人事担当役員である林田上席執行役員・コーポレートブランディング本部長にお話を伺い、そして同社のテクノロジーセンター、本社ロボット工場、みらい館、歴史館を見学させていただき、同社の過去・現在・未来の経営の姿を学ばせていただきました。

林田氏の講演のポイント

  • 当社は技術立社で、世界初の技術・製品に拘る会社だったので、儲けが得意ではなかった。その反省もあり、利益のでない会社から「利益に拘る会社」に変革を遂げてきた。売上を目標値からはずし、営業利益を第一の目標にしている。良い製品を世に出すためにも、利益の出る企業体質であることが前提であると考える。
  • 「One YASKAWA」の実現に向け、理念浸透活動に注力している。自身や他の役員が講師役となって、海外含め、従業員に理念を伝えている。“家族になろうよ”というメッセージ。また、現場でも「理念教育」を徹底。目的は、①目線を高くした企業理解 ②帰属意義、モチベーション向上 ③業務に対する意識改革・行動変容。加えて、開発機能のバラバラ感を解消するために組織・機能・拠点統合も進めている。
  • 風通しの良い企業を創るには、経営層と現場の意思疎通(対話)が重要だと考える。そのために、“記名式”のES調査を毎月実施し、現場の課題を洗い出す。そして、課題については、発言者と直接対話を行いながら一つずつ解決し、従業員のエンゲージメント向上を図っている。

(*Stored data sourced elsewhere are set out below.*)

(* ===== verification/Operations.v ===== *)
(** * The C++ object layer: kernels and operations

    common/inc/vmaccel_compute.hpp: clkernel, the preparation and retrieval of
    surface arguments, and class operation with its life cycle (prepared,
    dispatched, quiesced). *)

From S2P Require Import Prelude IdentifierDB XdrRuntime XdrRFC4506 RpcTypes Backend SunRPC Protocol Address Objects.
Open Scope Z_scope.
Open Scope list_scope.

Definition RETRY_MAX_COUNT : nat := 100.
Definition ENABLE_IMAGE_DOWNLOAD : bool := false.

Section Operations.
Context `{VMCL}.

(** ** class clkernel *)

(** The keys of [variants], a language and a function name, and their order. *)
Definition variant : Type := Z * list byte.

Fixpoint bytes_lt (a b : list byte) : bool :=
  match a, b with
  | [], _ :: _ => true
  | x :: a', y :: b' =>
      if byte_val x <? byte_val y then true else if byte_val y <? byte_val x then false else bytes_lt a' b'
  | _, [] => false
  end.

Definition variant_lt (a b : variant) : bool :=
  if a.1 <? b.1 then true else if b.1 <? a.1 then false else bytes_lt a.2 b.2.

Record clkernel := mkClkernel {
  ck_clctx : Z;
  ck_kernels : list (Z * list byte);
  ck_variants : list (variant * Z);
}.

(** The element of a map with a key, if there is one. *)
Definition find_variant (k : variant) (vs : list (variant * Z)) : option Z :=
  snd <$> list.head (base.filter (λ v, variant_lt v.1 k = false ∧ variant_lt k v.1 = false) vs).

(** The assignment to the element with a key. *)
Fixpoint insert_variant (k : variant) (id : Z) (vs : list (variant * Z)) : list (variant * Z) :=
  match vs with
  | [] => [(k, id)]
  | v :: vs' =>
      if variant_lt k v.1 then (k, id) :: vs
      else if variant_lt v.1 k then v :: insert_variant k id vs'
      else (k, id) :: vs'
  end.

(** prepare: the kernel as the call leaves it.  [kernels.find(type)] must find
    its source. *)
Definition kernel_prepare (k : clkernel) (type : Z) (func : list byte) : OM clkernel :=
  kernelId ← alloc_id;
  cx ← the_context (ck_clctx k);
  source ← access (snd <$> list.head (base.filter (λ x, x.1 = type) (ck_kernels k)));
  '(r, _) ← stub (ck_clctx k) VMCL_KERNELALLOC
              (mkVMCLKernelAllocateDesc (mkVMCLKernelId (cx_contextId cx) kernelId) 0 type source (func ++ [x00]));
  mret (match r with
        | Some _ => mkClkernel (ck_clctx k) (ck_kernels k) (insert_variant (type, func) kernelId (ck_variants k))
        | None => k
        end).

Definition kernel_get_id (k : clkernel) (type : Z) (func : list byte) : OM (Z * clkernel) :=
  match find_variant (type, func) (ck_variants k) with
  | Some id => mret (id, k)
  | None =>
      k ← kernel_prepare k type func;
      mret (default NO_ID (find_variant (type, func) (ck_variants k)), k)
  end.

Fixpoint destroy_variants (c : Z) (vs : list (variant * Z)) : OM unit :=
  match vs with
  | [] => mret tt
  | (_, id) :: vs' =>
      cx ← the_context c;
      _ ← stub c VMCL_KERNELDESTROY (mkVMCLKernelId (cx_contextId cx) id);
      destroy_variants c vs'
  end.

Definition delete_clkernel (k : clkernel) : OM unit := destroy_variants (ck_clctx k) (ck_variants k).

(** ** Surface arguments *)

(** An element of [kernelArgs] after [memset], with no surface. *)
Definition no_arg : VMCLKernelArgDesc :=
  let z := zero_VMCLKernelArgDesc in
  mkVMCLKernelArgDesc (VMCLKernelArgDesc_queue z) UINT_MAX (VMCLKernelArgDesc_type z) (VMCLKernelArgDesc_usage z)
    (surface_id (VMCLKernelArgDesc_surf z) NO_ID 0) (VMCLKernelArgDesc_sampler z).

(** prepareComputeSurfaceArgs: the answer and the argument's descriptor. *)
Definition prepareComputeSurfaceArgs (junk : VMAccelSurfaceId) (c qid argIndex s : Z) : OM (bool * VMCLKernelArgDesc) :=
  ok ← alloc_surface junk c s;
  if negb ok then mret (false, no_arg) else
  ok ← upload_surface c s false false qid;
  if negb ok then mret (false, no_arg) else
  x ← the_surface s;
  mret (true, mkVMCLKernelArgDesc (VMCLKernelArgDesc_queue no_arg) argIndex VMCL_ARG_SURFACE
                (VMCLKernelArgDesc_usage no_arg)
                (surface_id (VMCLKernelArgDesc_surf no_arg) (sf_id x) (sf_generation x))
                (VMCLKernelArgDesc_sampler no_arg)).

(** quiesceComputeSurfaceArgs *)
Definition quiesceComputeSurfaceArgs (c qid : Z) (arg : VMCLKernelArgDesc) (s : Z) : OM bool :=
  if VMAccelSurfaceId_id (VMCLKernelArgDesc_surf arg) =? NO_ID then mret true else
  _ ← download_surface c s false ENABLE_IMAGE_DOWNLOAD qid;
  mret true.

(** ** class operation *)

(** The bindings are the addresses of their surfaces, the topology its global
    offsets, global sizes and local sizes. *)
Record operation := mkOperation {
  op_prepared : bool;
  op_dispatched : bool;
  op_quiesced : bool;
  op_clctx : Z;
  op_subDevice : Z;
  op_kernel : heap clkernel;
  op_kernelType : Z;
  op_kernelFunc : list byte;
  op_topology : list Z * list Z * list Z;
  op_bindings : list Z;
  op_kernelArgs : list VMCLKernelArgDesc;
}.

Definition new_operation : operation := mkOperation false false false 0 0 Null 0 [] ([], [], []) [] [].

Definition set_dispatched x := mkOperation (op_prepared x) true (op_quiesced x) (op_clctx x) (op_subDevice x)
  (op_kernel x) (op_kernelType x) (op_kernelFunc x) (op_topology x) (op_bindings x) (op_kernelArgs x).
Definition set_quiesced x := mkOperation (op_prepared x) (op_dispatched x) true (op_clctx x) (op_subDevice x)
  (op_kernel x) (op_kernelType x) (op_kernelFunc x) (op_topology x) (op_bindings x) (op_kernelArgs x).
Definition set_kernel k x := mkOperation (op_prepared x) (op_dispatched x) (op_quiesced x) (op_clctx x) (op_subDevice x)
  (Live k) (op_kernelType x) (op_kernelFunc x) (op_topology x) (op_bindings x) (op_kernelArgs x).
Definition set_kernelArgs a x := mkOperation (op_prepared x) (op_dispatched x) (op_quiesced x) (op_clctx x)
  (op_subDevice x) (op_kernel x) (op_kernelType x) (op_kernelFunc x) (op_topology x) (op_bindings x) a.

Definition op_prepare (x : operation) (c subDev : Z) (k : clkernel) (type : Z) (func : list byte)
    (topology : list Z * list Z * list Z) (bindings : list Z) : OM operation :=
  if op_prepared x then mret x else
  k ← kernel_prepare k type func;
  mret (mkOperation true (op_dispatched x) (op_quiesced x) c subDev (Live k) type func topology
          (op_bindings x ++ bindings) (op_kernelArgs x)).

(** The arguments from index [i] on: one that cannot be prepared is left
    without a surface. *)
Fixpoint prepare_args (junk : VMAccelSurfaceId) (c qid i : Z) (bindings : list Z) : OM (list VMCLKernelArgDesc) :=
  match bindings with
  | [] => mret []
  | s :: rest =>
      '(_, a) ← prepareComputeSurfaceArgs junk c qid i s;
      as_ ← prepare_args junk c qid (i + 1) rest;
      mret (a :: as_)
  end.

(** The retry loop, from the last status [res]: the status it ends with.
    [n] of the hundred attempts are left. *)
Fixpoint dispatch_loop (n : nat) (c queueId : Z) (arg : VMCLDispatchOp) (res : Z) : OM Z :=
  match n with
  | O => mret res
  | S n' =>
      if negb (res =? VMACCEL_RESOURCE_UNAVAILABLE) then mret res else
      '(r, _) ← stub c VMCL_DISPATCH arg;
      st ← read_status r;
      res ← (match st with
             | Some st => _ ← flush_queue c queueId; mret st
             | None => mret res
             end);
      dispatch_loop n' c queueId arg res
  end.

Definition dispatch_arg (cid queueId kid : Z) (t : list Z * list Z * list Z) (args : list VMCLKernelArgDesc) : VMCLDispatchOp :=
  mkVMCLDispatchOp (mkVMCLQueueId cid queueId) (mkVMCLKernelId 0 kid) 1 t.1.1 t.1.2 t.2 args [].

(** dispatch: the status and the operation afterwards.  [ok]: whether
    [kernelArgs] can be allocated. *)
Definition op_dispatch (ok : bool) (junk : VMAccelSurfaceId) (x : operation) (force : bool) : OM (Z * operation) :=
  k ← access (deref (op_kernel x));
  cx ← the_context (op_clctx x);
  let cid := cx_contextId cx in
  let queueId := u32 (op_subDevice x * cx_numQueues cx) in
  '(kid, k) ← kernel_get_id k (op_kernelType x) (op_kernelFunc x);
  let x := set_kernel k x in
  if negb (op_prepared x) then mret (VMACCEL_FAIL, x) else
  if op_dispatched x && negb force then mret (VMACCEL_FAIL, x) else
  if negb ok then mret (VMACCEL_FAIL, set_kernelArgs [] x) else
  args ← prepare_args junk (op_clctx x) queueId 0 (op_bindings x);
  let x := set_kernelArgs args x in
  res ← dispatch_loop RETRY_MAX_COUNT (op_clctx x) queueId (dispatch_arg cid queueId kid (op_topology x) args)
          VMACCEL_RESOURCE_UNAVAILABLE;
  mret (res, if res =? VMACCEL_SUCCESS then set_dispatched x else x).

Fixpoint quiesce_args (c qid : Z) (args : list VMCLKernelArgDesc) (bindings : list Z) : OM bool :=
  match bindings with
  | [] => mret true
  | s :: rest =>
      a ← access (list.head args);
      ok ← quiesceComputeSurfaceArgs c qid a s;
      if negb ok then mret false else quiesce_args c qid (drop 1 args) rest
  end.

Definition op_quiesce (x : operation) : OM (Z * operation) :=
  if op_quiesced x then mret (VMACCEL_SUCCESS, x) else
  if negb (op_prepared x) || negb (op_dispatched x) then mret (VMACCEL_FAIL, x) else
  o ← get;
  cx ← the_context (op_clctx x);
  if negb (ob_localBackend o) && (match cx_clnt cx with None => true | _ => false end)
  then mret (VMACCEL_RESOURCE_UNAVAILABLE, x) else
  ok ← quiesce_args (op_clctx x) (u32 (op_subDevice x * cx_numQueues cx)) (op_kernelArgs x) (op_bindings x);
  if (ok : bool) then mret (VMACCEL_SUCCESS, set_quiesced x) else mret (VMACCEL_FAIL, x).

Definition op_finish (ok : bool) (junk : VMAccelSurfaceId) (x : operation) : OM (Z * operation) :=
  if op_prepared x then
    x ← (if negb (op_dispatched x) then '(_, x) ← op_dispatch ok junk x false; mret x else mret x);
    x ← (if op_dispatched x && negb (op_quiesced x) then '(_, x) ← op_quiesce x; mret x else mret x);
    mret (VMACCEL_SUCCESS, x)
  else mret (VMACCEL_SUCCESS, x).

(** The destructor, and that of its kernel, which nothing else refers to. *)
Definition delete_operation (ok : bool) (junk : VMAccelSurfaceId) (x : operation) : OM unit :=
  '(_, x) ← op_finish ok junk x;
  match op_kernel x with Live k => delete_clkernel k | _ => mret tt end.

(** compute::dispatch: a new operation takes the place of [old], which is
    dispatched and quiesced. *)
Definition compute_dispatch (ok : bool) (junk : VMAccelSurfaceId) (c subDevice : Z) (old : option operation)
    (kernels : list (Z * list byte)) (type : Z) (func : list byte) (topology : list Z * list Z * list Z)
    (args : list Z) : OM (Z * operation) :=
  x ← op_prepare new_operation c subDevice (mkClkernel c kernels []) type func topology args;
  _ ← match old with
      | Some old =>
          '(_, old) ← op_dispatch ok junk old false;
          '(_, old) ← op_quiesce old;
          delete_operation ok junk old
      | None => mret tt
      end;
  mret (VMACCEL_SUCCESS, x).
End Operations.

2日目:北九州の文化・芸術・歴史施設見学、フォーラム全体の振り返り

2日目午前は、リベラルアーツをテーマに、各自で希望する施設を巡り、学びたいこと、感じたいことに各々取り組みました(見学先:TOTOミュージアム、ゼンリンミュージアム、出光美術館、門司港地区、小倉城)。

午後は、「メンバーの自律性をどう引き出すか」というテーマで、人材育成に関する持論の交換を行いました。「仕事の任せ方」「仕事の意義の伝え方」「業務の中での経験値の上げ方」「社員の意志(Will)の引き出し方」など、具体的なエピソードが多数挙げられ、異業種の経営幹部・管理者の交流により多様な経験や持論が集まり、明日へのアイデアが創造されることを体験しました。

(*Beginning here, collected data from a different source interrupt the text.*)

(** A surface with another database of the same size. *)
Lemma tracked_db o s x db db' :
  tracked o → ob_surface o !! s = Some x → sf_consistencyDB x = Live db → IdentifierDB.wf db' → size db' = size db →
  tracked (set_surface (<[s := set_consistencyDB (Live db') x]> (ob_surface o)) o).
Proof.
  intros [(ids & Hids & Hwf & Hpos & Hall) Hdist Hpriv] Hx Hdb Hwf' Hsz.
  assert (∀ s' x', <[s:=set_consistencyDB (Live db') x]> (ob_surface o) !! s' = Some x' →
    ∃ x'', ob_surface o !! s' = Some x'' ∧ sf_id x'' = sf_id x' ∧ sf_backing x'' = sf_backing x') as Hback.
  { intros s' x'. destruct (decide (s' = s)) as [-> | Hne].
    - rewrite lookup_insert_eq. intros [= <-]. by exists x.
    - rewrite lookup_insert_ne by done. by exists x'. }
  split.
  - exists ids. split; [done |]. split; [done |]. split; [done |]. intros s' x'. cbn [ob_surface set_surface].
    destruct (decide (s' = s)) as [-> | Hne].
    + rewrite lookup_insert_eq. intros [= <-]. destruct (Hall s x Hx) as (Hid & Hbit & db0 & Hdb0 & _ & Hsz0).
      split; [done |]. split; [done |]. exists db'. split; [done |]. split; [done |]. congruence.
    + rewrite lookup_insert_ne by done. apply Hall.
  - intros s1 s2 x1 x2 (y1 & Hy1 & <- & _)%Hback (y2 & Hy2 & <- & _)%Hback. by apply Hdist.
  - intros s1 s2 x1 x2 (y1 & Hy1 & _ & <-)%Hback (y2 & Hy2 & _ & <-)%Hback. by apply Hpriv.
Qed.

(** Fewer marks: the invariant stays. *)
Lemma unmark_keeps o s x db db' :
  holds_current o → ob_surface o !! s = Some x → sf_consistencyDB x = Live db → IdentifierDB.wf db' →
  size db' = size db → used db' ⊆ used db →
  holds_current (set_surface (<[s := set_consistencyDB (Live db') x]> (ob_surface o)) o).
Proof.
  intros [Htr Hco] Hx Hdb Hwf' Hsz Hsub. split; [by eapply tracked_db |].
  intros s' x' db0 cid. cbn [ob_surface ob_calls set_surface]. destruct (decide (s' = s)) as [-> | Hne].
  - rewrite lookup_insert_eq. intros [= <-] [= <-] Hcid. cbn. by apply (Hco s x db cid Hx Hdb), Hsub.
  - rewrite lookup_insert_ne by done. apply Hco.
Qed.

(** One more mark, for a context that was just sent the surface. *)
Lemma mark_keeps o s x db db' cid :
  holds_current o → ob_surface o !! s = Some x → sf_consistencyDB x = Live db → IdentifierDB.wf db' →
  size db' = size db → used db' ⊆ {[cid]} ∪ used db →
  last_write (ob_calls o) cid (sf_id x) = Some (Sent (sf_generation x) (contents o x)) →
  holds_current (set_surface (<[s := set_consistencyDB (Live db') x]> (ob_surface o)) o).
Proof.
  intros [Htr Hco] Hx Hdb Hwf' Hsz Hsub Hlast. split; [by eapply tracked_db |].
  intros s' x' db0 cid'. cbn [ob_surface ob_calls set_surface]. destruct (decide (s' = s)) as [-> | Hne].
  - rewrite lookup_insert_eq. intros [= <-] [= <-] Hcid. cbn. apply Hsub in Hcid.
    apply elem_of_union in Hcid as [->%elem_of_singleton | Hcid]; [done | by apply (Hco s x db cid')].
  - rewrite lookup_insert_ne by done. apply Hco.
Qed.

(** What acquiring and releasing one id do to the ids in use. *)
Lemma AcquireId_used db id b db' :
  IdentifierDB.wf db → 0 ≤ id → IdentifierDB_AcquireId id db = Done b db' →
  IdentifierDB.wf db' ∧ size db' = size db ∧ used db' ⊆ {[id]} ∪ used db.
Proof.
  intros Hwf Hid. destruct (decide (id < size db ∧ id ∉ used db)) as [[Hlt Hout] | Hno].
  - destruct (AcquireId_fresh db id) as (db1 & -> & Hwf1 & [Hsz _] & _ & Hu & _); [done | lia | done |].
    intros [= <- <-]. split; [done |]. split; [done |]. by rewrite Hu.
  - rewrite AcquireId_refused; [intros [= <- <-]; split; [done |]; split; [done | set_solver] | done | done |].
    destruct (decide (id ∈ used db)); [by right | left; destruct (decide (id < size db)); [tauto | lia]].
Qed.

Lemma ReleaseId_used db id u db' :
  IdentifierDB.wf db → 0 ≤ id → IdentifierDB_ReleaseId id db = Done u db' →
  IdentifierDB.wf db' ∧ size db' = size db ∧ used db' ⊆ used db.
Proof.
  intros Hwf Hid. destruct (decide (id ∈ used db)) as [Hin | Hout].
  - destruct (ReleaseId_active db id) as (db1 & -> & Hwf1 & [Hsz _] & _ & Hu & _); [done | done |].
    intros [= _ <-]. split; [done |]. split; [done |]. rewrite Hu. set_solver.
  - rewrite ReleaseId_refused by done. case_match; [by intros [= _ <-] | done].
Qed.

Lemma surface_db o s x : tracked o → ob_surface o !! s = Some x → ∃ db, sf_consistencyDB x = Live db ∧ IdentifierDB.wf db.
Proof. intros [(ids & _ & _ & _ & Hall) _ _] Hx. destruct (Hall s x Hx) as (_ & _ & db & Hdb & Hwf & _). by exists db. Qed.

(** The invariant, with an exception: what surface [s] holds in [cid]. *)
Definition holds_but (s cid : Z) o : Prop := tracked o ∧ ∀ s' x db cid',
  ob_surface o !! s' = Some x → sf_consistencyDB x = Live db → cid' ∈ used db → (s' = s → cid' ≠ cid) →
  last_write (ob_calls o) cid' (sf_id x) = Some (Sent (sf_generation x) (contents o x)).

Lemma quiet_keeps_but {A} (m : OM A) o a o' s cid : quiet m → m o = Done a o' → holds_but s cid o → holds_but s cid o'.
Proof.
  intros Hq Hrun [[Hids Hdist Hpriv] Hco]. apply Hq in Hrun as (Hs & Hi & Hm & Ht). split; [split |].
  - unfold ids_tracked. by rewrite Hs, Hi.
  - by rewrite Hs.
  - by rewrite Hs.
  - intros s' x db cid'. unfold contents. rewrite Hs, Ht, Hm. apply Hco.
Qed.

(** Taking the mark away ends the exception. *)
Lemma drop_consistency_keeps o s cid u o' :
  holds_but s cid o → 0 ≤ cid → drop_consistency s cid o = Done u o' → holds_current o'.
Proof.
  intros [Htr Hco] Hcid Hrun. apply bind_inv in Hrun as (b & o1 & Hq & Hrun).
  apply on_consistency_inv in Hq as Hq'. destruct Hq' as (x & db & db1 & Hx & Hdb & Hact & _).
  destruct (surface_db o s x Htr Hx) as (db0 & Hdb0 & Hwf). rewrite Hdb in Hdb0. injection Hdb0 as <-.
  unfold IdentifierDB_ActiveId in Hact. rewrite ActiveId_eq in Hact by done. injection Hact as <- <-.
  destruct (quiet_keeps_but _ _ _ _ s cid (quiet_is_consistent s cid) Hq (conj Htr Hco)) as [Htr1 Hco1].
  destruct (quiet_is_consistent _ _ _ _ _ Hq) as (Hs1 & _). rewrite <- Hs1 in Hx.
  case_bool_decide as Hin.
  - apply on_consistency_inv in Hrun as (x' & db1 & db' & Hx' & Hdb1 & Hm & ->).
    rewrite Hx in Hx'. injection Hx' as <-. rewrite Hdb in Hdb1. injection Hdb1 as <-.
    destruct (ReleaseId_active db cid Hwf Hin) as (db2 & Hrel & Hwf' & [Hsz _] & _ & Hu & _).
    rewrite Hrel in Hm. injection Hm as _ <-. split; [by eapply tracked_db |].
    intros s' y dy cid'. cbn [ob_surface ob_calls set_surface]. destruct (decide (s' = s)) as [-> | Hne].
    + rewrite lookup_insert_eq. intros [= <-] [= <-] Hc. rewrite Hu in Hc.
      apply (Hco1 s x db cid' Hx Hdb); [set_solver | intros _; set_solver].
    + rewrite lookup_insert_ne by done. intros Hy Hdy Hc. by eapply Hco1.
  - injection Hrun as <- <-. split; [done |]. intros s' y dy cid' Hy Hdy Hc. eapply Hco1; [done .. |].
    intros -> ->. rewrite Hx in Hy. injection Hy as <-. rewrite Hdb in Hdy. by injection Hdy as <-.
Qed.

Lemma mark_consistent_keeps o s x cid u o' :
  holds_current o → 0 ≤ cid → ob_surface o !! s = Some x →
  last_write (ob_calls o) cid (sf_id x) = Some (Sent (sf_generation x) (contents o x)) →
  set_consistency s cid true o = Done u o' → holds_current o'.
Proof.
  intros Hinv Hcid Hx Hlast Hrun. apply bind_inv in Hrun as (b & o1 & Hrun & [= <- <-]).
  apply on_consistency_inv in Hrun as (x' & db & db' & Hx' & Hdb & Hm & ->).
  rewrite Hx in Hx'. injection Hx' as <-.
  destruct (surface_db o s x (proj1 Hinv) Hx) as (db0 & Hdb0 & Hwf). rewrite Hdb in Hdb0. injection Hdb0 as <-.
  destruct (AcquireId_used db cid b db' Hwf Hcid Hm) as (Hwf' & Hsz & Hsub). by eapply mark_keeps.
Qed.

(** ** A transfer *)

(** [e] is an answered transfer of [x] to [cid] and of nothing else. *)
Definition transfers o (e : event) (cid : Z) (x : surface) : Prop := ∀ cid' sid',
  write_of cid' sid' e = if (cid =? cid') && (sf_id x =? sid') then Some (Sent (sf_generation x) (contents o x)) else None.

Lemma transfer_keeps o s x cid e :
  holds_current o → ob_surface o !! s = Some x → transfers o e cid x →
  holds_current (set_calls (ob_calls o ++ [e]) o) ∧
  last_write (ob_calls o ++ [e]) cid (sf_id x) = Some (Sent (sf_generation x) (contents o x)).
Proof.
  intros [[Hids Hdist Hpriv] Hco] Hx He. split.
  - split; [done |]. intros s' x' db cid' Hx' Hdb Hcid'. cbn [ob_calls set_calls ob_surface] in *.
    rewrite last_write_app, (He cid' (sf_id x')). specialize (Hco s' x' db cid' Hx' Hdb Hcid').
    destruct (Z.eqb_spec cid cid'); [| done]. destruct (Z.eqb_spec (sf_id x) (sf_id x')) as [Heq |]; [| done].
    cbn [andb]. assert (s = s') as <- by (by eapply Hdist). rewrite Hx in Hx'. by injection Hx' as <-.
  - rewrite last_write_app, He, !Z.eqb_refl. done.
Qed.

(** A stub call is its event. *)
Lemma stub_inv c p arg o r arg' o' :
  stub c p arg o = Done (r, arg') o' →
  ob_surface o' = ob_surface o ∧ ob_refObjectDB o' = ob_refObjectDB o ∧ ob_memory o' = ob_memory o ∧
  ob_calls o' = ob_calls o ++ [Event p arg r].
Proof.
  unfold stub. intros Hrun. apply bind_inv in Hrun as (cx & o1 & Hcx & Hrun).
  assert (o1 = o) as ->.
  { revert Hcx. unfold the_context. mrun. by destruct (ob_clcontext o !! c); [intros [= _ <-] |]. }
  apply bind_inv in Hrun as ([r1 a1] & o2 & Hf & Hrun). unfold on_fabric, zoom in Hf.
  destruct (vmcl_2 p arg (cx_clnt cx) (ob_fabric o)); [| done]. injection Hf as -> <-.
  apply bind_inv in Hrun as (u & o3 & [= <- <-] & [= <- <- <-]). done.
Qed.

(** An answered transfer, and the mark it earns. *)
Lemma sent_keeps c p arg o r arg' o1 s x cid u o' :
  holds_current o → 0 ≤ cid → ob_surface o !! s = Some x → transfers o (Event p arg (Some r)) cid x →
  stub c p arg o = Done (Some r, arg') o1 → set_consistency s cid true o1 = Done u o' → holds_current o'.
Proof.
  intros Hinv Hcid Hx He Hstub Hset. apply stub_inv in Hstub as (Hs & Hi & Hm & Hc).
  assert (∀ y, contents o1 y = contents o y) as Hcont by (intros y; unfold contents; by rewrite Hm).
  destruct (transfer_keeps o s x cid _ Hinv Hx He) as [Hinv1 Hlast].
  eapply (mark_consistent_keeps o1 s x cid); [| done | by rewrite Hs | by rewrite Hc, Hcont | done].
  destruct Hinv1 as [[Hids Hdist Hpriv] Hco]. cbn [ob_surface ob_refObjectDB set_calls ob_calls] in *. split; [split |].
  - unfold ids_tracked. by rewrite Hs, Hi.
  - by rewrite Hs.
  - by rewrite Hs.
  - intros s' y db cid'. rewrite Hs, Hc, Hcont. apply Hco.
Qed.

(** A fill of a surface, or a copy into it, in one context. *)
Lemma changed_keeps c p arg o r arg' o1 s x cid :
  holds_current o → ob_surface o !! s = Some x →
  (∀ cid' sid', write_of cid' sid' (Event p arg r) = if (cid =? cid') && (sf_id x =? sid') then Some Changed else None) →
  stub c p arg o = Done (r, arg') o1 → holds_but s cid o1.
Proof.
  intros [[Hids Hdist Hpriv] Hco] Hx He Hstub. apply stub_inv in Hstub as (Hs & Hi & Hm & Hc). split; [split |].
  - unfold ids_tracked. by rewrite Hs, Hi.
  - by rewrite Hs.
  - by rewrite Hs.
  - intros s' y db cid'. unfold contents. rewrite Hs, Hc, Hm, last_write_app, He. intros Hy Hdb Hcid Hne.
    destruct (Z.eqb_spec cid cid') as [-> |]; [| by eapply Hco].
    destruct (Z.eqb_spec (sf_id x) (sf_id y)) as [Heq |]; [| by eapply Hco].
    by destruct (Hne (Hdist _ _ _ _ Hy Hx (eq_sym Heq))).
Qed.

(** A call that was not answered transfers nothing. *)
Lemma unanswered_keeps c p arg o arg' o1 :
  (p = VMCL_IMAGEUPLOAD ∨ p = VMCL_SURFACEUNMAP) → holds_current o → stub c p arg o = Done (None, arg') o1 → holds_current o1.
Proof.
  intros Hp [[Hids Hdist Hpriv] Hco] Hstub. apply stub_inv in Hstub as (Hs & Hi & Hm & Hc). split; [split |].
  - unfold ids_tracked. by rewrite Hs, Hi.
  - by rewrite Hs.
  - by rewrite Hs.
  - intros s x db cid. unfold contents. rewrite Hs, Hc, Hm, last_write_app. destruct Hp; subst p; apply Hco.
Qed.

Lemma image_transfers o cid qid x data r :
  data = contents o x →
  transfers o (Event VMCL_IMAGEUPLOAD
    (mkVMCLImageUploadOp (mkVMCLQueueId cid qid) (image_id cid x)
       (mkVMAccelImageTransferOp (whole (sf_desc x)) data []) VMACCEL_SURFACE_WRITE_ASYNCHRONOUS) (Some r)) cid x.
Proof. by intros -> cid' sid'. Qed.

Lemma unmap_transfers o cid qid x data r :
  data = contents o x → transfers o (Event VMCL_SURFACEUNMAP (unmap_op cid qid x data) (Some r)) cid x.
Proof. by intros -> cid' sid'. Qed.

Lemma the_backing_inv x o b o' : the_backing x o = Done b o' → ob_memory o !! sf_backing x = Some b ∧ o' = o.
Proof. unfold the_backing. mrun. destruct (ob_memory o !! sf_backing x); [| done]. by intros [= <- <-]. Qed.

Lemma backing_bytes_inv x o data o' : backing_bytes x o = Done data o' → data = contents o x ∧ o' = o.
Proof.
  unfold backing_bytes, the_backing, contents. mrun. destruct (ob_memory o !! sf_backing x); [| done]. cbn [default].
  destruct (_ <? _); [done |]. by intros [= <- <-].
Qed.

そして最後に、本フォーラム全5回のセッションを振り返り、「自身としての気づき」や「今後大切にしていきたいこと、挑戦していきたいこと」について一人ずつ思い思いに宣言し、フォーラムはクロージングを迎えました。

これからの産業社会は、“内から外へ”目を向ける時代と言えます。社内にこもらず、どんどん外に出て多様な人との交わりが新たな価値を生む。立命館アジア太平洋大学の出口学長が「“人・本・旅”で人は育つ」とおっしゃっていますが、まさにそういった時代に入っています。人に会い、本を読み、現場に出かけていく。本フォーラムも「人・本・旅」を形にすることで、JMAの会員企業の皆さん同士が交わり、対話し、アイデアを創造し、共創で社会価値を出していく、そんな姿を事務局としても引き続き促進していければと感じました。今回参加のメンバー同士の今後の交流・対話も続きそうです。